女子プロレス団体の分裂と小規模の女子プロレス団体の乱立
日本の女子プロレスの中心となっていた全日本女子プロレスから人気選手が相次いで退団し、新たに女子プロレス団体を設立したりフリーになる者が増えた。また団体のみならず選手が単独あるいは複数のユニットによる興行(プロモーション)も開催されるが、選手の貸し借りが恒常的に行われているため、どの興行でも参加している選手に差が見られず興行の差が乏しい。法人登記するよりも個人ないしはユニットで興行を開催する方が金銭的などのリスクが少ないことも興行数の増加を招いた。
認知度不足
細分化により発生した小規模の女子プロレス団体は資金力が乏しいため移動と宿泊などの経費がかかる地方巡業と興行が開催できない。
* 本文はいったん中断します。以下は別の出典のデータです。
Lemma rewind_loop_ok run room walk target X low s :
  runs_ok run room -> inv (X ++ low) s -> open X -> closed low -> 0 <= target -> C - top low <= room + 1 -> enough walk (top (X ++ low)) (top low) ->
  (quiet -> exists A B, X ++ low = A ++ B /\ target = top B) ->
  walked target X low (rewind_loop C R h size_of destructor run walk target s).
Proof.
  intros Hrun. revert target X low s. induction walk as [|walk IH]; intros target X low s Hi HX Hlow Htarget Hroom Hw HQ; cbn [rewind_loop]; mstep.
  all: rewrite (inv_top _ _ Hi); destruct (Z.leb_spec (top (X ++ low)) target) as [Hle|Hgt]; [exists [], X; split_and!; auto|].
  { unfold enough in Hw. pose proof (top_app X low (inv_chain _ _ Hi)). pose proof (top_bounds _ (chain_app _ _ (inv_chain _ _ Hi))). nia. }
  assert (forall f Y, X ++ low = f :: Y -> target < f_end f -> (f_prev f < target -> ~ quiet)) as Hbound.
  { intros f Y E Hf Hlt Hq. destruct (HQ Hq) as (A & B & E' & ->). pose proof (inv_chain _ _ Hi) as Hc. rewrite E in E', Hc.
    pose proof (boundary f Y A B Hc E' ltac:(lia)). lia. }
  destruct X as [|f X]; cbn [app] in *.
  - destruct low as [|f low]; [cbn in Hgt; lia|]. cbn [top] in *. rewrite (bind_Ret _ _ _ _ _ (load_frame [] f low s Hi)). cbn [closed] in Hlow.
    cbn [record_of previous_offset]. destruct (Z.leb_spec target (f_prev f)); [|unfold metl_harden, bind; cbn; by apply (Hbound f low)]. mstep.
    unfold barrier in Hlow. unfold record_of; cbn [destroy payload_offset]. destruct (f_state f); try done; rewrite Z.eqb_refl; exists [], []; split_and!; auto.
  - cbn [top] in *. rewrite (bind_Ret _ _ _ _ _ (load_frame [] f (X ++ low) s Hi)). cbn [record_of previous_offset].
    destruct (Z.leb_spec target (f_prev f)) as [Hb|Hb]; [|unfold metl_harden, bind; cbn; by apply (Hbound f (X ++ low))]. mstep.
    apply list.Forall_cons in HX as [Hf HX]. destruct (frame_bounds [] f (X ++ low) s Hi) as (? & ? & ?). pose proof (proj1 (inv_chain _ _ Hi)) as Eprev.
    pose proof (top_app X low (chain_app [f] _ (inv_chain _ _ Hi))) as [Hx _].
    assert (forall s', inv (X ++ low) s' -> walked target (f :: X) low (rewind_loop C R h size_of destructor run walk target s')) as Hnext.
    { intros s' Hi'. apply walked_cons; [lia|]. apply IH; try done; [apply (enough_next _ _ _ _ Hw); unfold f_end in *; lia|].
      intros Hq. destruct (HQ Hq) as (A & B & E & ->). destruct A as [|g A]; cbn in E; [subst B; cbn in Hgt; lia|]. injection E as _ ->. by exists A, B. }
    unfold settled in Hf. unfold record_of; cbn [destroy payload_offset]. destruct (f_state f) as [|t|t|t|] eqn:Ef; try done.
    + assert ((f_payload f =? destroying) = false) as ->.
      { apply Z.eqb_neq. pose proof (capacity_bounds C). unfold destroying, wrap. rewrite <- (Z.mod_add (-1) 1), Z.mod_small by lia. unfold f_end in *. lia. }
      destruct (pop_ok f (X ++ low) s Hi) as (s' & E' & Hi'); [unfold object_of; by rewrite Ef|]. rewrite (bind_Ret _ _ _ _ _ E'). by apply Hnext.
    + destruct (store_turns [] f (Dying t) (X ++ low) s Hi) as (s1 & E1 & Hi1 & _); [unfold object_of; cbn; by rewrite Ef|]. rewrite (bind_Ret _ _ _ _ _ E1).
      pose proof (arena_destroy_ok run room (turn f (Dying t)) (X ++ low) s1 t Hrun Hi1 eq_refl ltac:(unfold f_end in *; cbn; lia)) as Hd. cbn [turn f_payload] in Hd.
      unfold bind at 1. destruct (destroy_object destructor run (f_payload f) t s1) as [[] s2|s2| | |]; try done. destruct Hd as (X2 & HX2 & Hi2).
      change (turn (turn f (Dying t)) Gone) with (turn f Gone) in Hi2. set (g := turn f Gone) in *.
      destruct (top_app X2 (g :: X ++ low) (inv_chain _ _ Hi2)) as [Hge _]. change (top (g :: X ++ low)) with (f_end f) in Hge.
      rewrite (bind_Ret _ _ s2 tt s2) by (cbn; rewrite (inv_top _ _ Hi2), (proj2 (Z.leb_le _ _) Hge); apply metl_assert_true).
      assert (walked (f_end f) X2 (g :: X ++ low) (rewind_loop C R h size_of destructor run walk (f_end f) s2)) as Hin.
      { apply IH; try done; [unfold f_end in *; lia|cbn; unfold f_end in *; cbn in *; lia| |by exists X2, (g :: X ++ low)].
        apply (enough_inside _ _ _ _ Hw); [unfold f_end in *; lia|]. split; [done|]. apply top_bounds, Hi2. }
      unfold bind at 1. destruct (rewind_loop C R h size_of destructor run walk (f_end f) s2) as [[] s3|s3| | |]; try done.
      destruct Hin as (X3 & X4 & -> & Hi3 & _ & Hd). assert (X4 = []) as ->.
      { destruct Hd as [->|Hd]; [done|]. destruct (top_app X4 (g :: X ++ low) (inv_chain _ _ Hi3)) as [_ [->|Hd']]; [done|].
        change (top (g :: X ++ low)) with (f_end f) in Hd'. lia. }
      destruct (pop_ok g (X ++ low) s3 Hi3 eq_refl) as (s4 & E4 & Hi4). change (f_prev g) with (f_prev f) in E4. rewrite (bind_Ret _ _ _ _ _ E4). by apply Hnext.
Qed.

Lemma rewind_ok run room walk target X low s :
  runs_ok run room -> inv (X ++ low) s -> open X -> closed low -> 0 <= target -> C - top low <= room + 1 -> C + C * C + 1 <= Z.of_nat walk ->
  (quiet -> exists A B, X ++ low = A ++ B /\ target = top B) ->
  walked target X low (rewind C R h size_of destructor run walk target s).
Proof.
  intros Hrun Hi HX Hlow Ht Hroom Hw HQ. unfold rewind. rewrite bind_assoc. mstep. rewrite (inv_top _ _ Hi).
  assert (walked target X low (rewind_loop C R h size_of destructor run walk target s)) as Hk.
  { apply (rewind_loop_ok run room); try done. pose proof (top_bounds _ (inv_chain _ _ Hi)). pose proof (top_bounds _ (chain_app _ _ (inv_chain _ _ Hi))). unfold enough. nia. }
  destruct (Z.leb_spec target (top (X ++ low))); [by rewrite (bind_Ret _ _ _ _ _ (metl_assert_true h s))|].
  destruct h; [done|..]; cbn; intros Hq; destruct (HQ Hq) as (A & B & E & ->); pose proof (inv_chain _ _ Hi) as Hc; rewrite E in *; pose proof (top_app A B Hc); lia.
Qed.
Lemma walked_keeps target X low o : open X -> walked target X low o -> keeps low o /\ no_exception o.
Proof.
  intros HX. destruct o as [[] s'|s'| | |]; try done. intros (X1 & X2 & -> & ? & _). apply Forall_app in HX as [_ ?]. split; [by exists X2|done].
Qed.

Lemma allocate_keeps must bytes a X low s :
  inv (X ++ low) s -> open X -> (quiet -> must = false /\ power_of_two (wrap a) = true) ->
  let o := (if must then allocate C base R h size_of else try_allocate C base R size_of) (wrap bytes) (wrap a) s in keeps low o /\ no_exception o.
Proof.
  intros Hi HX HQ. assert (keeps low (try_allocate C base R size_of (wrap bytes) (wrap a) s) /\ no_exception (try_allocate C base R size_of (wrap bytes) (wrap a) s)) as Hk.
  { destruct (power_of_two (wrap a)) eqn:Ha.
    - pose proof (allocate_impl_ok _ _ (wrap bytes) (wrap a) Hi (wrap_range _) (wrap_range _) Ha) as Hal. unfold try_allocate.
      destruct (place _ _ _) as [p|]; [destruct Hal as (s' & -> & Hi' & _)|rewrite Hal; split; [by exists X|done]].
      split; [|done]. exists (mk_frame (offset_ s) p (wrap bytes) Raw :: X). split; [by constructor|done].
    - unfold try_allocate, allocate_impl, bind. rewrite Ha. cbn. split; [|done]. intros Hq. by destruct (HQ Hq). }
  destruct must; cbn zeta; [|done]. unfold allocate, bind. destruct (try_allocate _ _ _ _ _ _ _) as [q s'|s'| | |]; try done.
  destruct q as [p|]; [by rewrite metl_assert_true|]. destruct h; [done|..]; (split; [|done]); cbn; intros Hq; by destruct (HQ Hq).
Qed.
Lemma emplace_keeps run room must t X low s :
  runs_ok run room -> inv (X ++ low) s -> open X -> C - top low <= room + 1 -> (quiet -> must = false) ->
  keeps low ((if must then emplace C base R h size_of align_of constructor else try_emplace C base R size_of align_of constructor) run t s).
Proof.
  intros Hrun Hi HX Hroom HQ. pose proof (try_emplace_ok run room X low s t Hrun Hi HX Hroom) as Hk. destruct must; [|done].
  unfold emplace, bind. destruct (try_emplace _ _ _ _ _ _ _ _ _) as [q s'|s'| | |]; try done.
  destruct q as [p|]; [by rewrite metl_assert_true|]. destruct h; [done|..]; cbn; intros Hq; by specialize (HQ Hq).
Qed.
当然、興行は首都圏での開催に集中してブームが去り減少したファンと観客(後述)を奪い合うことになる。また地上波テレビ放送は全日本女子の放送が打ち切られて以降は、フジテレビが深夜にダリアンガールズ、2009年にTVSが期間限定でアイスリボンを放送したのみである(2020年からスターダム東京MXテレビで放送開始)。スポーツ新聞などマスコミでの取り扱いもごくわずかであり、東京スポーツが制定する「プロレス大賞」における「女子プロレス大賞」が2004年から5年連続該当者なしであったのがその象徴とも言える。
新人スター女子選手が生まれなかった - 高年齢選手中心の運営
ほとんどの女子プロレス団体に共通して発生した問題であり、ベテラン選手は対抗戦ブームの際に得た知名度のため各女子プロレス団体の中核となり、メインイベントに出場して一線から引かなかった。彼女らがキャリアを積み重ねる一方で多くの新人がデビュー後から数年で引退。ベテラン選手の知名度、集客力、スポンサーへの訴求力は経営上必要であったが結果として若手選手が注目を浴びる機会が減少していった。全日本女子はかつて「25歳定年制」を定めていたため女子選手層の入れ替えが強制的に行われていた。しかし対抗戦ブームの際当時の人気選手のブル中野に定年免除を認めて以降、同制度は事実上消滅。この結果、現在の女子プロレスではトップクラスの選手の年齢は40歳前後となっており、2008年に引退したデビル雅美は46歳まで30年に渡って現役であった。世代交代が進まないうちにベテラン女子選手も相次いで引退したため選手層が非常に薄くなり解散に追い込まれた女子プロレス団体も少なくない。女子プロレスの持つ華やかさが薄れて強さや激しさを求めることとなる一方で、若い選手が多く出場する女子総合格闘技の興行が増えて一部のファンが流れたことも衰退の原因の1つである。また他の女子スポーツの人気が高くなり、女子プロレスラー志望の女性は少なく珍しいものとなっている。
プロスポーツの細分化
上記の話に関係するが、かつては女子プロスポーツと言えばプロレス以外にはゴルフ、テニス、ボウリング等限られたものしか無く、それらはプロとして生活するには相当の投資が必要となるため何も無い状況からプロとして生活出来るのはプロレスしか無い状況だった。しかし現在はプロとアマチュアの垣根が無くなり、どんなスポーツでもスポンサーがつけばプロとしてやっていけるためにプロレス以外の自分の好きなスポーツを職業として選ぶ女性が増えてきたことも挙げられる。特に柔道、レスリング、テコンドー等がオリンピック正式種目になったことで格闘系スポーツを志向する女性の大部分は五輪金メダルという大いなる栄誉が得られる、それらのスポーツに流れてしまい女子プロレス界の人材確保をより一層難しくする結果となっている。
ファン層の変化
ビューティ・ペアやクラッシュ・ギャルズがスターとして活躍していた際は宝塚歌劇団の様に女性ファンが大半を占めていた。1990年代の対抗戦ブームでは男性ファンの割合が高まる代わりに従来の女性ファンは減ってしまった。ブームが去り女子プロレス団体の分裂と縮小期に入ると対抗戦ブーム時の男性ファンも去ってしまったためにファンの絶対数が激減。辛うじて元クラッシュ・ギャルズの長与千種を中心としたGAEA JAPANが1990年代以降も女性ファンを多く獲得していたが参戦選手の半分近くをフリーに依存していたことなどが原因となり現在は解散している。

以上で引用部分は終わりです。